Cette déclaration intervient à un moment où les tensions internes au parti Renaissance, ex-La République en Marche, sont palpables. Gabriel Attal, souvent présenté comme un successeur potentiel, semble désormais tracer sa propre voie, quitte à s'éloigner des fondamentaux du macronisme originel. Pour l'instant, ni l'Élysée ni le parti n'ont réagi officiellement à ces propos, qui pourraient relancer les spéculations sur l'avenir politique de l'ancien Premier ministre.

Les méthodes de gouvernance pointées du doigt

Parmi les griefs formulés par Gabriel Attal, la verticalité du pouvoir occupe une place centrale. Dans son analyse, il reproche à Emmanuel Macron une tendance à concentrer les décisions entre les mains d'une poignée d'acteurs, sans suffisamment associer les élus locaux ou les parlementaires. Le terme « brutal » employé par Attal renvoie, quant à lui, à des méthodes perçues comme autoritaires ou peu concertatives, notamment lors de l'adoption de réformes controversées.

Cette critique n'est pas nouvelle dans le débat politique français, où la gouvernance « jupitérienne » d'Emmanuel Macron a souvent été pointée du doigt par l'opposition, mais aussi par une partie de la majorité. Pourtant, la voir formulée par une figure issue de ses rangs donne à ces propos une résonance particulière. Gabriel Attal, qui a occupé des postes clés sous Macron, semble ainsi marquer une distance stratégique, peut-être dans l'optique de se positionner pour l'avenir.

Un contexte politique en pleine mutation

L'entretien accordé à Society survient alors que le paysage politique français se prépare à des échéances majeures. Avec les élections européennes de 2024 déjà passées et les législatives anticipées de 2027 qui se profilent, chaque prise de position compte. Gabriel Attal, en s'exprimant ainsi, pourrait être en train de préparer le terrain pour une future candidature ou, à tout le moins, de se distinguer dans un parti en quête de renouvellement.
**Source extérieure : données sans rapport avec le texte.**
Lemma DocumentPrompt_call_progress_stop_witness :
  exists s',
    DocumentPrompt_call (fun t => Z.of_nat (String.length t))
      (fun _ _ _ => ["aaaaaa"; "bbbbbb"]%string)
      (mkDocumentPrompt
         (Prompt_new (mkSettings "gpt-4" (Some 100) (Some 2%Q) (Some 3%Q)))
         10 (TextSplitter_new 6 0 1))
      "aaaaaabbbbbb"
      (mkDocSettings false (Some (fun _ => inr (JS.VStr "stop"))))
      (mkDocWorld
         (fun _ => mkCallWorld 10 10
                     (fun _ => ChainReturns 5
                                 (mkTextWorld (Some (JS.VStr "first")) (inl "unused"%string) 0)))
         (fun _ => 0))
      (initState (RateLimiter_new 100 1000 (8 # 10)))
    = (Ok (mkDocResult (Some (JS.VStr "first")) (JS.Num (0 + 35)) 10 5), s')
    /\ progressCalls (events s')
       = [mkProgress 1 (JS.Num (0 + 35)) 10 5 (Some (JS.VStr "first"))]
    /\ d_count (doc s') = 1.
Proof.
  destruct (DocumentPrompt_call_progress_stop
              (fun t => Z.of_nat (String.length t))
              (fun _ _ _ => ["aaaaaa"; "bbbbbb"]%string)
              (mkDocumentPrompt
                 (Prompt_new (mkSettings "gpt-4" (Some 100) (Some 2%Q) (Some 3%Q)))
                 10 (TextSplitter_new 6 0 1))
              (mkDocSettings false (Some (fun _ => inr (JS.VStr "stop"))))
              (mkDocWorld
                 (fun _ => mkCallWorld 10 10
                             (fun _ => ChainReturns 5
                                         (mkTextWorld (Some (JS.VStr "first"))
                                            (inl "unused"%string) 0)))
                 (fun _ => 0))
              (fun _ => inr (JS.VStr "stop")) eq_refl)
    as (_ & _ & _ & _ & Hscenario & _).
  destruct (Hscenario eq_refl "aaaaaabbbbbb"%string
              (mkExcerpt "aaaaaa" 6 (Pct 50)) (mkExcerpt "bbbbbb" 6 (Pct 50))
              (initState (RateLimiter_new 100 1000 (8 # 10)))
              (Result (mkCallResult (JS.VStr "first") 10 5 (JS.Num 35)))
              (snd (excerptCall
                      (mkDocumentPrompt
                         (Prompt_new (mkSettings "gpt-4" (Some 100) (Some 2%Q) (Some 3%Q)))
                         10 (TextSplitter_new 6 0 1))
                      (mkDocWorld
                         (fun _ => mkCallWorld 10 10
                                     (fun _ => ChainReturns 5
                                                 (mkTextWorld (Some (JS.VStr "first"))
                                                    (inl "unused"%string) 0)))
                         (fun _ => 0))
                      0 (initState (RateLimiter_new 100 1000 (8 # 10)))))
              ltac:(vm_compute; reflexivity) ltac:(vm_compute; reflexivity) eq_refl)
    as (s' & Hcall & Hevents & Hcount).
  exists s'. split; [exact Hcall|]. split; [|exact Hcount].
  rewrite Hevents. vm_compute. reflexivity.
Defined.

(** C7, the claim as written fails, twice.  A text of one excerpt whose
    [prompt.call] throws (here: over budget): the excerpt is iterated and
    its error logged, but the callback is never called.  And a text of
    two excerpts whose callback answers ["stop"] after the first, the
    result of the first excerpt being the falsy value [0]: the count is 1
    and the call returns no response, not the first excerpt's result. *)
Lemma DocumentPrompt_call_failed_excerpt_skips_progress :
  let self := mkDocumentPrompt
                (Prompt_new (mkSettings "gpt-4" (Some 100) (Some 2%Q) (Some 3%Q)))
                10 (TextSplitter_new 6 0 1) in
  let s := initState (RateLimiter_new 100 1000 (8 # 10)) in
  let split := TextSplitter_splitText (fun t => Z.of_nat (String.length t))
                 (fun _ _ _ => ["aaaaaa"]%string) (TextSplitter_new 6 0 1) "aaaaaa" in
  let out := DocumentPrompt_call (fun t => Z.of_nat (String.length t))
               (fun _ _ _ => ["aaaaaa"]%string) self "aaaaaa"
               (mkDocSettings false (Some (fun _ => inr (JS.VStr "continue"))))
               (mkDocWorld
                  (fun _ => mkCallWorld 101 101 (fun _ => ChainThrows "unused"%string))
                  (fun _ => 0))
               s in
  let zero := mkDocWorld
                (fun _ => mkCallWorld 10 10
                            (fun _ => ChainReturns 5
                                        (mkTextWorld (Some (JS.VNum 0))
                                           (inl "unused"%string) 0)))
                (fun _ => 0) in
  let stopped := DocumentPrompt_call (fun t => Z.of_nat (String.length t))
                   (fun _ _ _ => ["aaaaaa"; "bbbbbb"]%string) self "aaaaaabbbbbb"
                   (mkDocSettings false (Some (fun _ => inr (JS.VStr "stop"))))
                   zero s in
  (List.length (excerpts split) = 1%nat
   /\ fst out = Ok (mkDocResult None (JS.Num 0) 0 0)
   /\ logged (events (snd out)) = [budgetError]
   /\ progressCalls (events (snd out)) = []
   /\ List.length (progressCalls (events (snd out))) <> List.length (excerpts split))
  /\ (fst (excerptCall self zero 0 s)
      = Ok (Result (mkCallResult (JS.VNum 0) 10 5 (JS.Num (0 + 35))))
      /\ fst stopped = Ok (mkDocResult None (JS.Num (0 + 35)) 10 5)
      /\ d_count (doc (snd stopped)) = 1
      /\ dr_response (mkDocResult None (JS.Num (0 + 35)) 10 5) <> Some (JS.VNum 0)).
Proof. vm_compute. repeat split; try reflexivity; discriminate. Qed.

(* ------------------------------------------------------------------ *)
(** ** Prompt.chunksFromArray *)

Lemma string_append_assoc (a b c : string) :
  ((a ++ b) ++ c = a ++ (b ++ c))%string.
Proof. induction a as [|x a IH]; simpl; [reflexivity | now rewrite IH]. Qed.

Lemma concat_snoc (d : string) (g : list string) (el : string) :
  g <> [] ->
  String.concat d (g ++ [el]) = (String.concat d g ++ d ++ el)%string.
Proof.
  induction g as [|x g IH]; intros Hne; [congruence|].
  destruct g as [|y g].
  - reflexivity.
  - change (String.concat d ((x :: y :: g) ++ [el]))
      with (x ++ d ++ String.concat d ((y :: g) ++ [el]))%string.
    rewrite IH by discriminate.
    change (String.concat d (x :: y :: g))
      with (x ++ d ++ String.concat d (y :: g))%string.
    now rewrite !string_append_assoc.
Qed.

Lemma nonEmpty_append (a b : string) : nonEmpty a = true -> nonEmpty (a ++ b) = true.
Proof. destruct a; [discriminate | reflexivity]. Qed.

Lemma concat_nonEmpty (d : string) (g : list string) :
  g <> [] -> Forall (fun el => nonEmpty el = true) g ->
  nonEmpty (String.concat d g) = true.
Proof.
  destruct g as [|x g]; intros Hne Hall; [congruence|].
  inversion Hall as [|? ? Hx _]; subst.
  destruct g as [|y g]; [exact Hx|].
  change (String.concat d (x :: y :: g)) with (x ++ d ++ String.concat d (y :: g))%string.
  now apply nonEmpty_append.
Qed.

(** The loop on strings and the loop on groups go together. *)
Lemma chunk_step_rel (countTokens : string -> Z) (maxTokens : Z) (d : string)
    (v : ChunkVars) (g : GroupVars) (el : string) :
  chunk_rel d v g ->
  chunk_rel d (chunk_step countTokens maxTokens d v el)
              (group_step countTokens maxTokens d g el).
Proof.
  intros (Hc & Hcur & Ht & Hall).
  unfold chunk_step, group_step.
  destruct (nonEmpty el) eqn:Hel; simpl; [|repeat split; assumption].
  destruct (g_cur g) as [|x cur] eqn:Hg.
  - rewrite Hcur. simpl.
    repeat split; simpl; try assumption; try lia.
    constructor; [assumption | constructor].
  - assert (Htruthy : nonEmpty (String.concat d (x :: cur)) = true)
      by (apply concat_nonEmpty; [discriminate | assumption]).
    rewrite Hcur. cbn [truthyStr]. rewrite Htruthy. cbn [negb orb].
    rewrite Ht.
    destruct (maxTokens <? countTokens el + countTokens d + g_tokenCount g) eqn:Hover.
    + cbn [fst snd ch_chunks ch_curChunk ch_tokenCount nonEmpty String.eqb negb].
      repeat split; cbn [g_groups g_cur g_tokenCount]; try lia.
      * rewrite map_app, Hc. reflexivity.
      * constructor; [assumption | constructor].
    + cbn [fst snd]. rewrite Hcur, Htruthy.
      repeat split; cbn [g_groups g_cur g_tokenCount ch_chunks ch_curChunk ch_tokenCount].
      * assumption.
      * rewrite <- (concat_snoc d (x :: cur) el) by discriminate. reflexivity.
      * rewrite Ht. reflexivity.
      * apply Forall_app. split; [assumption | constructor; [assumption | constructor]].
Qed.

Lemma chunk_fold_rel (countTokens : string -> Z) (maxTokens : Z) (d : string) :
  forall (arr : list string) (v : ChunkVars) (g : GroupVars),
    chunk_rel d v g ->
    chunk_rel d (fold_left (chunk_step countTokens maxTokens d) arr v)
                (fold_left (group_step countTokens maxTokens d) arr g).
Proof.
  induction arr as [|el arr IH]; intros v g H; [exact H|].
  simpl. apply IH. now apply chunk_step_rel.
Qed.

(** The chunks are the groups, joined. *)
Lemma Prompt_chunksFromArray_groups (countTokens : string -> Z) (arr : list string)
    (maxTokens : Z) (d : string) :
  Prompt_chunksFromArray countTokens arr maxTokens d
  = map (String.concat d) (groupsFromArray countTokens arr maxTokens d).
Proof.
  unfold Prompt_chunksFromArray, groupsFromArray.
  destruct (chunk_fold_rel countTokens maxTokens d arr
              (mkChunkVars [] None 0) (mkGroupVars [] [] 0))
    as (Hc & Hcur & _ & Hall).
  { repeat split; constructor. }
  rewrite Hcur, Hc.
  destruct (g_cur (fold_left _ arr (mkGroupVars [] [] 0))) as [|x cur] eqn:Hg;
    [reflexivity|].
  rewrite (concat_nonEmpty d (x :: cur)) by (discriminate || assumption).
  rewrite map_app. reflexivity.
Qed.

Lemma groupTokens_snoc (countTokens : string -> Z) (d : string) (g : list string)
    (el : string) :
  groupTokens countTokens d (g ++ [el])
  = groupTokens countTokens d g + countTokens el + countTokens d.
Proof.
  unfold groupTokens. rewrite length_app, Nat2Z.inj_add. simpl.
  assert (Hsum : forall l, fold_right (fun el n => countTokens el + n) 0 (l ++ [el])
                           = fold_right (fun el n => countTokens el + n) 0 l + countTokens el).
  { induction l as [|x l IH]; simpl; [lia | rewrite IH; lia]. }
  rewrite Hsum. lia.
Qed.

Lemma groupTokens_single (countTokens : string -> Z) (d : string) (el : string) :
  groupTokens countTokens d [el] = countTokens el.
Proof. unfold groupTokens. simpl. lia. Qed.

Lemma groupsBounded_snoc (countTokens : string -> Z) (maxTokens : Z) (d : string)
    (gs : list (list string)) (g : list string) :
  groupsBounded countTokens maxTokens d gs ->
  groupBounded countTokens maxTokens d
    (match gs with [] => countTokens d | _ :: _ => 0 end) g ->
  groupsBounded countTokens maxTokens d (gs ++ [g]).
Proof.
  destruct gs as [|g0 gs]; simpl.
  - intros _ Hg. split; [exact Hg | constructor].
  - intros [H0 Hrest] Hg. split; [exact H0|].
    apply Forall_app. split; [exact Hrest | constructor; [exact Hg | constructor]].
Qed.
Pour l'heure, le chef de l'État, dont le second mandat est marqué par une popularité en baisse, n'a pas réagi directement aux propos de son ancien Premier ministre. Pourtant, ces déclarations pourraient relancer les débats sur la gouvernance en France, d'autant que les attentes en matière de démocratie participative et de transparence restent fortes dans l'opinion publique.

Et maintenant ?

Si Gabriel Attal confirme ses distances avec la ligne macroniste, cela pourrait accélérer les recompositions au sein de Renaissance. Les prochains mois seront décisifs, avec notamment le vote du budget 2027 et les préparatifs pour les élections de 2027. Reste à savoir si cette critique ouvrira une nouvelle phase de dialogue au sein de la majorité, ou si elle marquera le début d'une opposition assumée. En tout cas, une chose est sûre : l'entretien accordé à Society a déjà jeté un pavé dans la mare politique.

Pour l'instant, Emmanuel Macron continue de défendre sa méthode, arguant que les réformes engagées étaient nécessaires pour moderniser le pays. Quant à Gabriel Attal, il pourrait désormais être attendu sur ses propres propositions, tant ses critiques, si elles se confirment, devront être accompagnées de solutions alternatives.

Non, l'article de Libération ne cite pas d'exemples concrets. Gabriel Attal utilise des termes généraux pour décrire le style de gouvernance, sans détailler de situations précises.